Legal advice: It'll cost you

Related tags Licensing act Public house

Now that the Licensing Act 2003 has had time to bed in, it is perhaps time to take stock of the realities of operating pubs under the new regime....

Now that the Licensing Act 2003 has had time to bed in, it is perhaps time to take stock of the realities of operating pubs under the new regime. Does the Act represent the deregultation for the pub industry the government promised? The £1.97bn over the first 10 years we were told would be saved is looking more and more elusive. Has the trade been press-ganged into accepting changes that do not have the promised benefits? And if so, what are the consequences?

Lack of guidance causes too many problems

Any new legislation takes time to settle down and new tricks of the trade need to be learnt. Those practising in the 1960s (not me, I hasten to add) no doubt had concerns about changes made to the law in 1964. The difficulties were exacerbated this time, however, during the process of conversion of licences in such a short time and the lack of proper guidance from central government, as the Office of the Deputy Prime Minister Committee has recently declared. So where are we now?

Until the law is simplified (and this applies to small matters such as having to display notices on blue paper to graver issues like having to advertise in local papers) there will always be applications that are rejected for not complying with the regulations.

This can be very expensive in terms of having to re-apply and re-advertise and also in legal costs as the application forms are still over-complicated and a lot of people require expert assistance.

In addition, the burden is increased because of the lack of any "slip rule", allowing minor errors in applications which do not prejudice anyone to be disregarded when licensing officers process an application. This surely increases costs for the average operator, who may be inclined to spend additional money on expert assistance for applications in order to avoid making mistakes.

Are variations worthwhile?

When does a formal application need to be made? Is a variation of layout too minor to require a variation under Section 34 of the Licensing Act 2003 or not? There are likely to be situations where changes to the premises are envisaged in order to boost profitability (theme pub, anyone?) which may necessitate a formal variation application. It may be that such changes will no longer be considered worthwhile, given the costs of applying and the possibility of having to go to a hearing before the licensing committee.

Unfortunately, as the Act does not exclude much from the list of what can be classed as a so-called "major" variation (except changes of name or address or variation of the designated premises supervisor), the local licensing authority may ask for formal variations in a lot of cases where previously they have not been required by the courts. Also, why, under the new system, is the administrative burden of applying to vary a licence which already exists the same as for someone applying for a licence from scratch?
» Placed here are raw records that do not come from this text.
Lemma registered_companies_kept_witness :
  exists m',
    dict_get ("chase bank" : str)
      (company_mappings (after chase "CHASE BANK INC")) = Some m'
    /\ canonical_name m' = ("Chase Bank" : str)
    /\ folder_name m' = ("Chase_Bank" : str)
    /\ forall v, v ∈ [("Chase Bank" : str)] -> v ∈ variations m'.
Proof.
  apply (registered_companies_kept chase (after chase "CHASE BANK INC")
           ("CHASE BANK INC" : str) ("Chase Bank" : str)
           ascii_built_chase eq_refl eq_refl eq_refl ("chase bank" : str)
           (mkMapping ("Chase Bank" : str) [("Chase Bank" : str)]
              ("Chase_Bank" : str))).
  vm_compute. reflexivity.
Defined.

(** X9: in a registry whose folder names were all derived from the
    canonical names, a call keeps that so, the folder of the name it
    returns is the sanitized name, and [get_folder_name] gives for every
    name a folder name that is not empty and holds no invalid character
    and no white space. *)
Theorem derived_folders_are_safe (st st' : normalizer) (x c : str) :
  reachable st -> sanitized_folders st ->
  normalize_company_name st x = Some (c, st') ->
  sanitized_folders st'
  /\ (~ null_like x -> get_folder_name st' c = _sanitize_name c)
  /\ forall name, clean_name (get_folder_name st' name).
Proof.
  intros R O H. pose proof (reachable_wf st R) as W.
  pose proof (normalize_sanitized_folders st st' x c W O H) as O'.
  split; [done|]. split; [|intros name; by apply get_folder_name_safe].
  intros G. destruct (normalize_registers st st' x c W G H) as (m & Gm & Hm).
  unfold get_folder_name. rewrite Gm.
  apply dict_get_Some_elem in Gm. by rewrite (O' _ _ Gm), Hm.
Qed.

Lemma derived_folders_are_safe_witness :
  sanitized_folders chase
  /\ (~ null_like ("Chase Bank" : str) ->
      get_folder_name chase ("Chase Bank" : str)
      = _sanitize_name ("Chase Bank" : str))
  /\ forall name, clean_name (get_folder_name chase name).
Proof.
  apply (derived_folders_are_safe fresh chase
           ("Chase Bank" : str) ("Chase Bank" : str)).
  - apply reachable_empty.
  - intros k m Hin. cbn in Hin. by apply elem_of_nil in Hin.
  - vm_compute. reflexivity.
Defined.

(** X10: what a scan registers.  The scan raises when the output
    directory is a file, and only then.  Every mapping comes from a
    directory of the output directory that is not named Unknown: its
    canonical name is the company name read from the directory name, its
    key is that name lower-cased, its folder is the directory and its
    variations are the two names.  Every such directory has its key
    registered, and without an output directory nothing is
    registered. *)
Theorem scan_registers_directories (threshold : Q) t :
  (is_file t [] = true <->
   scan_existing_companies (empty_normalizer threshold) t = None)
  /\ (is_file t [] = false ->
      exists st,
        scan_existing_companies (empty_normalizer threshold) t = Some st
        /\ (forall k m, (k, m) ∈ company_mappings st ->
              exists d, t !! [d] = Some Dir /\ d <> ("Unknown" : str)
                /\ k = lower (canonical_name m)
                /\ canonical_name m = _folder_name_to_company_name d
                /\ (d <> [] -> folder_name m = d)
                /\ forall v, v ∈ variations m <-> v = canonical_name m \/ v = d)
        /\ (forall d, is_Some (t !! []) -> t !! [d] = Some Dir ->
              d <> ("Unknown" : str) ->
              is_Some (dict_get (lower (_folder_name_to_company_name d))
                         (company_mappings st)))
        /\ (t !! [] = None -> company_mappings st = [])).
Proof.
  split; [symmetry; apply scan_raises|].
  intros Hf.
  destruct (scan_existing_companies (empty_normalizer threshold) t)
    as [st|] eqn:Es.
  2:{ apply scan_raises in Es. congruence. }
  exists st. split; [done|].
  apply scan_inv in Es as [[Hroot ->]|[Hroot ->]]; split; [|split| |split].
  - intros k m.
    intros [H|(d & Hd & Hu & -> & ->)]%scan_names_mappings.
    { by apply elem_of_nil in H. }
    exists d. apply dir_names_elem in Hd.
    split; [done|]. split; [done|]. split; [done|]. split; [done|]. split.
    + intros Hne. cbn. by destruct d.
    + intros v. cbn. rewrite !set_add_elem. split.
      * intros [->|[->|H]]; [by right | by left |].
        by apply elem_of_nil in H.
      * intros [-> | ->]; [right; by left | by left].
  - intros d _ Hd Hu.
    apply scan_names_registers; [|done]. by apply dir_names_elem.
  - intros N. congruence.
  - intros k m H. by apply elem_of_nil in H.
  - intros d [n Hn]. congruence.
  - done.
Qed.

(** *** The similarity of equal names *)

(** X11: a name that is not empty and has fewer than 200 characters has
    the similarity one with itself. *)
Theorem similarity_of_equal_names (name : str) :
  name <> [] -> length name < 200 ->
  (_calculate_similarity name name == 1)%Q.
Proof. intros Hne Hlen. by apply calculate_similarity_self. Qed.
Lemma upwind_extremum_diminishing_witness :
  exists D', ComputeDiscreteUpwindingMatrix K_zero (smap_of K_zero) K_zero = Ok D'
    /\ Mult D' (fun i => if (i =? 0)%Z then 3 else 1) 0%Z <= 0.
Proof.
  destruct (upwind_extremum_diminishing K_zero K_zero (smap_of K_zero))
    as (D' & HD & Hall).
  - apply finalizedb_sound. vm_compute. reflexivity.
  - eapply smap_of_symmetric;
      [apply finalizedb_sound; vm_compute; reflexivity | vm_compute; reflexivity].
  - apply diag_storedb_sound. vm_compute. reflexivity.
  - apply same_pattern_refl.
  - intros i Hi. change (Z.of_nat (Size K_zero)) with 2%Z in Hi.
    assert (Hi' : i = 0%Z \/ i = 1%Z) by lia.
    destruct Hi' as [-> | ->]; vm_compute; reflexivity.
  - exists D'. split; [exact HD|].
    apply (Hall (fun i => if (i =? 0)%Z then 3 else 1) 0%Z).
    + vm_compute. split; [discriminate | reflexivity].
    + intros k [H1 H2].
      change (I K_zero 0%Z) with 0%Z in H1.
      change (I K_zero (0 + 1)%Z) with 2%Z in H2.
      assert (Hk : k = 0%Z \/ k = 1%Z) by lia.
      destruct Hk as [-> | ->]; vm_compute; discriminate.
Defined.

End UpwindingFacts.

(** ** More on [GetCommonElem] *)

Module CommonElemFacts.
Import DofInfo CommonElem.
Local Open Scope Z_scope.

Lemma settle_None (L : list (Z * Z)) :
  settle None L
  = match L with
    | [] => Ok None
    | [c] => Ok (Some (fst c))
    | _ :: _ :: _ => Fatal "Found multiple common neighbor elements."
    end.
Proof. destruct L as [|c [|c' L]]; reflexivity. Qed.

Lemma is_match_swap (el a b : Z) : is_match el (a, b) = is_match el (b, a).
Proof.
  rewrite !is_match_pair, (Z.eqb_sym b a).
  destruct (Z.eqb_spec a b) as [->|Hne].
  - reflexivity.
  - now rewrite !andb_false_r.
Qed.

Lemma is_match_inv (el a b : Z) :
  is_match el (a, b) = true -> 0 <= a /\ a = b /\ a <> el.
Proof.
  rewrite is_match_pair. intros H.
  apply andb_prop in H. destruct H as [H Hel].
  apply andb_prop in H. destruct H as [H Hab].
  apply andb_prop in H. destruct H as [Ha _].
  apply Z.leb_le in Ha. apply Z.eqb_eq in Hab.
  apply negb_true_iff, Z.eqb_neq in Hel. auto.
Qed.

Lemma is_match_diag (el a : Z) : 0 <= a -> a <> el -> is_match el (a, a) = true.
Proof.
  intros Ha Hne. rewrite is_match_pair.
  rewrite (proj2 (Z.leb_le 0 a) Ha), Z.eqb_refl.
  now rewrite (proj2 (Z.eqb_neq a el) Hne).
Qed.

Lemma count_column (el a : Z) (l : list Z) :
  length (List.filter (is_match el) (map (fun b => (a, b)) l))
  = length (List.filter (is_match el) (map (fun b => (b, a)) l)).
Proof.
  induction l as [|b l IH]; [reflexivity|].
  cbn [map List.filter]. rewrite (is_match_swap el a b).
  destruct (is_match el (b, a)); cbn [length]; now rewrite IH.
Qed.

Lemma count_cons_r (el b : Z) (l1 l2 : list Z) :
  length (List.filter (is_match el) (list_prod l1 (b :: l2)))
  = (length (List.filter (is_match el) (map (fun a => (a, b)) l1))
     + length (List.filter (is_match el) (list_prod l1 l2)))%nat.
Proof.
  induction l1 as [|a l1 IH]; [reflexivity|].
  cbn [list_prod map]. rewrite !List.filter_app. cbn [List.filter].
  destruct (is_match el (a, b)); rewrite !length_app, IH; cbn [length]; lia.
Qed.

Lemma count_swap (el : Z) (l1 l2 : list Z) :
  length (matching_slots el l1 l2) = length (matching_slots el l2 l1).
Proof.
  unfold matching_slots. induction l1 as [|a l1 IH].
  - cbn [list_prod List.filter length].
    induction l2 as [|b l2 IH2]; [reflexivity | exact IH2].
  - rewrite count_cons_r. cbn [list_prod].
    rewrite List.filter_app, length_app, IH, count_column. reflexivity.
Qed.

Lemma in_matching_slots (el : Z) (l1 l2 : list Z) (a b : Z) :
  In (a, b) (matching_slots el l1 l2)
  <-> In a l1 /\ In b l2 /\ 0 <= a /\ a = b /\ a <> el.
Proof.
  unfold matching_slots. rewrite List.filter_In, in_prod_iff. split.
  - intros [[H1 H2] Hm]. apply is_match_inv in Hm. tauto.
  - intros (H1 & H2 & Ha & <- & Hne). split; [tauto|].
    now apply is_match_diag.
Qed.

(** X6. [GetCommonElem(el, el1, el2)] does not depend on the order of
    [el1] and [el2]: the result, fatal error included, is the same. *)
Theorem GetCommonElem_sym (mesh : Mesh) (numBdrs : nat) (el el1 el2 : Z) :
  GetCommonElem mesh numBdrs el el1 el2 = GetCommonElem mesh numBdrs el el2 el1.
Proof.
  unfold GetCommonElem. rewrite (Z.min_comm el2 el1).
  destruct (Z.min el1 el2 <? 0); [reflexivity|].
  rewrite !common_outer_settle, !settle_None.
  set (N1 := NbrEl mesh numBdrs el1). set (N2 := NbrEl mesh numBdrs el2).
  pose proof (count_swap el N1 N2) as Hlen.
  destruct (matching_slots el N1 N2) as [|[a b] [|c L]] eqn:E1;
    destruct (matching_slots el N2 N1) as [|[a' b'] [|c' L']] eqn:E2;
    cbn [length] in Hlen; try discriminate Hlen; try reflexivity.
  cbn [mbind result_bind fst]. f_equal.
  assert (H1 : In (a, b) (matching_slots el N1 N2)) by (rewrite E1; now left).
  apply in_matching_slots in H1. destruct H1 as (Ha & Hb & H0 & <- & Hne).
  assert (H2 : In (a, a) (matching_slots el N2 N1))
    by (apply in_matching_slots; tauto).
  rewrite E2 in H2. destruct H2 as [H2|[]]. congruence.
Qed.

(** X7. A result of [GetCommonElem(el, el1, el2)] is [-1] or an element
    number [c >= 0] other than [el] that lies across a boundary slot of
    [el1] and across one of [el2]; in the second case [el1], [el2] are
    themselves elements, and [c] is the only such element. *)
Theorem GetCommonElem_result (mesh : Mesh) (numBdrs : nat) (el el1 el2 c : Z) :
  GetCommonElem mesh numBdrs el el1 el2 = Ok c ->
  c = -1
  \/ (0 <= c /\ c <> el /\ 0 <= el1 /\ 0 <= el2
      /\ face_adjacent mesh numBdrs c el1
      /\ face_adjacent mesh numBdrs c el2
      /\ forall e, e <> el -> face_adjacent mesh numBdrs e el1 ->
           face_adjacent mesh numBdrs e el2 -> e = c).
Proof.
  unfold GetCommonElem.
  destruct (Z.ltb_spec (Z.min el1 el2) 0) as [Hneg|Hpos].
  - intros [= <-]. now left.
  - rewrite common_outer_settle, settle_None.
    set (N1 := NbrEl mesh numBdrs el1). set (N2 := NbrEl mesh numBdrs el2).
    destruct (matching_slots el N1 N2) as [|[a b] [|c' L]] eqn:E;
      cbn [mbind result_bind fst]; [intros [= <-]; now left| |discriminate].
    intros [= <-]. right.
    assert (H1 : In (a, b) (matching_slots el N1 N2)) by (rewrite E; now left).
    apply in_matching_slots in H1. destruct H1 as (Ha & Hb & H0 & <- & Hne).
    unfold face_adjacent. fold N1 N2.
    repeat (split; [first [assumption | lia | (split; assumption)]|]).
    intros e He [He0 H1] [_ H2].
    assert (Hin : In (e, e) (matching_slots el N1 N2))
      by (apply in_matching_slots; tauto).
    rewrite E in Hin. destruct Hin as [Hin|[]]. congruence.
Qed.

(** A mesh of 2 x 2 quadrilaterals, element [2*r + c] in row [r] and column
    [c]; the edges [0..5] are the horizontal ones (row by row), [6..11] the
    vertical ones; an element lists its edges bottom, right, top, left. *)
Definition quad2x2 : Mesh := {|
  Dimension := 2;
  GetNE := 4;
  GetElementVertices := fun _ => [];
  GetElementEdges := fun el =>
    nth (Z.to_nat el)
      [[0; 7; 2; 6]; [1; 8; 3; 7]; [2; 10; 4; 9]; [3; 11; 5; 10]] [];
  GetElementFaces := fun _ => [];
  GetFaceElementTransformations := fun e =>
    let '(e1, e2) :=
      nth (Z.to_nat e)
        [(0, -1); (1, -1); (0, 2); (1, 3); (2, -1); (3, -1);
         (0, -1); (0, 1); (1, -1); (2, -1); (2, 3); (3, -1)] (0, -1) in
    {| Elem1No := e1; Elem2No := e2 |}
|}.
Add to all of this the costs of having 1:100 scale plans drawn up, the fees on applying and all of the ancillary costs mentioned above and it becomes clear that there is in many cases an unnecessary burden on parties applying to vary licences.

The spectre of representations and reviews

One of the central tenets of the Act was to increase the effect of local knowledge on licensing matters by giving local authorities power over applications and allowing residents and local businesses to have their say. Good in theory, but the Act appears to have got the balance between business interests and residents' rights somewhat askew. Licensing officers are meant to be a screen between these (often competing) interests, rejecting representations from interested parties if they are vexatious or are not made by someone in the vicinity of the premises.

Guidance instructs officers who are unsure to err on the side of the interested party. This has been used to justify representations being accepted that really are tenuous at best. As such, a hearing is required and costs mount up. This is a factor that will become increasingly important in taking commercial decisions.

Also, representations do not have to relate to the application per se. For instance, an application for a variation to allow for provision of late-night refreshment does not stop a representation being received regarding noise nuisance. This requires the applicant to consider carefully the wording of notices and adverts, possibly requiring specialist advice, in order to attempt to persuade parties considering making representations not to do so. In any event, this may not stop a determined resident or business association from making representations, which will need a response.

Furthermore, even if responsible authorities can be reasoned with, it is often difficult to make contact with interested parties such as local residents to ensure they withdraw their representations in good time. As a result those representations may not be withdrawn until the day of the hearing, when quite often the applicant turns up and the residents do not! By this stage, though, the costs will have been incurred.

Forced into unnecessary measuresThe power of review takes the powers of residents and responsible authorities a stage further and is an effective weapon against premises that are genuinely causing concerns. But the process can also be used to coerce well-managed premises into having to introduce unnecessary measures. Costs can very quickly escalate if pubs are required to provide plastic glasses or additional doorstaff because the police have persuaded premises down the road to do so as a result of a genuine concern. Do you spend the money first to avoid the possibility of a review, or do you hold your ground?

So where are the cost savings coming from? For larger entertainment premises there is the possibility that in the long run there will be savings, but it's hard to see how a £30 fee every three years for smaller pubs under the old system can be bettered when the fees for renewal every year are significantly higher. Where can the savings be made? If reviews become a regular feature of the system and applications for variation are required for almost any small works, then commercial interests will undoubtedly suffer.